0

I am reading from xml files into Python with the code:

import xml.etree.ElementTree as ET
tree = ET.parse(file_name)

For some reason the source i am reading from appears to have the incorrect encoding specified in the file (it is correct for 10 years of the data that I am reading from, and then suddenly i get problems for subsequent files).

Specifically i get the following error raised:

xml.etree.ElementTree.ParseError: encoding specified in XML declaration is incorrect: line 1, column 30

I think the data is encoding in UTF-8, however the encoding specified in the file is UTF-16 [the first line of the file is <?xml version='1.0' encoding='UTF-16'?>] - when i manually change the file text to say UTF-8 i do not get an error raised, and as far as i can tell, it appears to be reading everything correctly.

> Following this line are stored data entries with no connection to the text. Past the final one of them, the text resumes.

Lemma merge_all_slots (sel : PNCounter -> GCounter) cl t :
  (forall c d, sel (PNCounter_Merge c d) = GCounter_Merge (sel c) (sel d)) -> sel PNCounter_New = GCounter_New ->
  half_inv (fun r => sel (replica cl r)) t -> (forall k, 0 <= zget t k) ->
  same_slots (counts (sel (merge_all cl))) t.
Proof.
  intros Hsel Hnew Hinv Hpos.
  assert (forall d, d ∈ (map_to_list cl).*2 -> exists r, cl !! r = Some d) as Hin.
  { intros d ([r d'] & -> & Hd)%list_elem_of_fmap. exists r. by apply elem_of_map_to_list in Hd. }
  assert (forall r d, cl !! r = Some d -> replica cl r = d) as Hrep by (intros r d Hd; unfold replica; by rewrite Hd).
  destruct (merge_list_slot sel (map_to_list cl).*2 t PNCounter_New) as (_ & Hle & Hgec & Hge); [done|..].
  - rewrite Hnew. apply map_Forall_empty.
  - apply Forall_forall. intros d Hd. apply Hin in Hd as [r Hr]. rewrite <- (Hrep r d Hr). apply Hinv.
  - intros k. rewrite Hnew. cbn. rewrite zget_empty. apply Hpos.
  - apply Forall_forall. intros d Hd. apply Hin in Hd as [r Hr]. rewrite <- (Hrep r d Hr). apply Hinv.
  - intros k. apply Z.le_antisymm; [apply Hle|]. destruct (Hinv k) as (_ & Heq & _). rewrite <- Heq.
    destruct (cl !! k) as [d|] eqn:E.
    + rewrite (Hrep k d E). apply Hge. apply list_elem_of_fmap. exists (k, d). split; [done|]. by apply elem_of_map_to_list.
    + unfold replica. rewrite E. apply Hgec.
Qed.

(** ** Properties *)

(** Strong eventual consistency of the counters.  Two replicas that start
    from the same state and merge the same set of peer states, in any order and
    with any duplication, are [Equal] and report the same [Value]. *)
Theorem pncounter_converges c l1 l2 :
  PNCounter_ok c -> Forall PNCounter_ok l1 -> Forall PNCounter_ok l2 -> (forall d, d ∈ l1 <-> d ∈ l2) ->
  PNCounter_Equal (foldl PNCounter_Merge c l1) (foldl PNCounter_Merge c l2) = true /\
  PNCounter_Value (foldl PNCounter_Merge c l1) = PNCounter_Value (foldl PNCounter_Merge c l2).
Proof.
  intros Hc H1 H2 Hset.
  assert (foldl PNCounter_Merge c l1 ≡ foldl PNCounter_Merge c l2) as Heq
    by (eapply converge_same_updates; eauto; apply _).
  split; [exact Heq|by rewrite Heq].
Qed.

(** No increment or decrement is lost or counted twice.  Replicas update only
    their own slot and merge each other's states at arbitrary points of any run;
    merging all replicas then yields exactly the increments minus the decrements
    of the whole run (as an [int64]), provided neither total overflows [uint64]. *)
Theorem pncounter_counts_every_update ops :
  Forall (fun o => 0 <= op_inc o /\ 0 <= op_dec o) ops ->
  total op_inc ops <= MaxUint64 -> total op_dec ops <= MaxUint64 ->
  PNCounter_Value (merge_all (cluster_run ops)) = i64 (total op_inc ops - total op_dec ops).
Proof.
  intros Hops Hi Hd. destruct (cluster_inv ops Hops Hi Hd) as [Hp Hn].
  assert (forall k, 0 <= zget (truth op_inc ops) k) as Bi.
  { intros k. apply truth_bound. eapply Forall_impl; [exact Hops|cbn; tauto]. }
  assert (forall k, 0 <= zget (truth op_dec ops) k) as Bd.
  { intros k. apply truth_bound. eapply Forall_impl; [exact Hops|cbn; tauto]. }
  apply (merge_all_slots p_half) in Hp; [|done..]. apply (merge_all_slots n_half) in Hn; [|done..].
  unfold PNCounter_Value. rewrite !GCounter_Value_sum, (slot_sum_proper _ _ Hp), (slot_sum_proper _ _ Hn).
  rewrite !truth_sum by done. apply i64_sub.
Qed.

(** ** Concrete runs *)

Definition demo_ops : list pn_op :=
  [OpInc "a" 5; OpInc "b" 7; OpSync "b" "a"; OpDec "b" 2; OpSync "a" "b"; OpInc "a" 1; OpSync "c" "a"].

Lemma pncounter_counts_every_update_witness :
  PNCounter_Value (merge_all (cluster_run demo_ops)) = 11.
Proof.
  rewrite (pncounter_counts_every_update demo_ops); [reflexivity|concrete|concrete|concrete].
Defined.

Lemma pncounter_converges_witness :
  let a := PNCounter_Inc "a" 3 PNCounter_New in
  let b := PNCounter_Dec "b" 4 PNCounter_New in
  PNCounter_Equal (foldl PNCounter_Merge PNCounter_New [a; b]) (foldl PNCounter_Merge PNCounter_New [b; a; b]) = true /\
  PNCounter_Value (foldl PNCounter_Merge PNCounter_New [a; b]) = PNCounter_Value (foldl PNCounter_Merge PNCounter_New [b; a; b]).
Proof.
  cbv zeta.
  apply (pncounter_converges PNCounter_New [PNCounter_Inc "a" 3 PNCounter_New; PNCounter_Dec "b" 4 PNCounter_New]
    [PNCounter_Dec "b" 4 PNCounter_New; PNCounter_Inc "a" 3 PNCounter_New; PNCounter_Dec "b" 4 PNCounter_New]).
  - auto with helix.
  - repeat apply Forall_cons_2; auto with helix.
  - repeat apply Forall_cons_2; auto with helix.
  - intros d. rewrite !elem_of_cons. tauto.
Defined.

How do you override the xml reader so that it treats the encoding as UTF-8, and ignores what is specified within the file?

kyrenia
  • 5,431
  • 9
  • 63
  • 93
  • Open the file manually, specify the encoding and pass the string to fromstring. You can try chardet to find out the actual encoding https://pypi.python.org/pypi/chardet – Padraic Cunningham Apr 05 '16 at 18:33
  • Isn't this thread of any help? http://stackoverflow.com/questions/25796238/reading-xml-header-encoding – zezollo Apr 05 '16 at 18:55

0 Answers0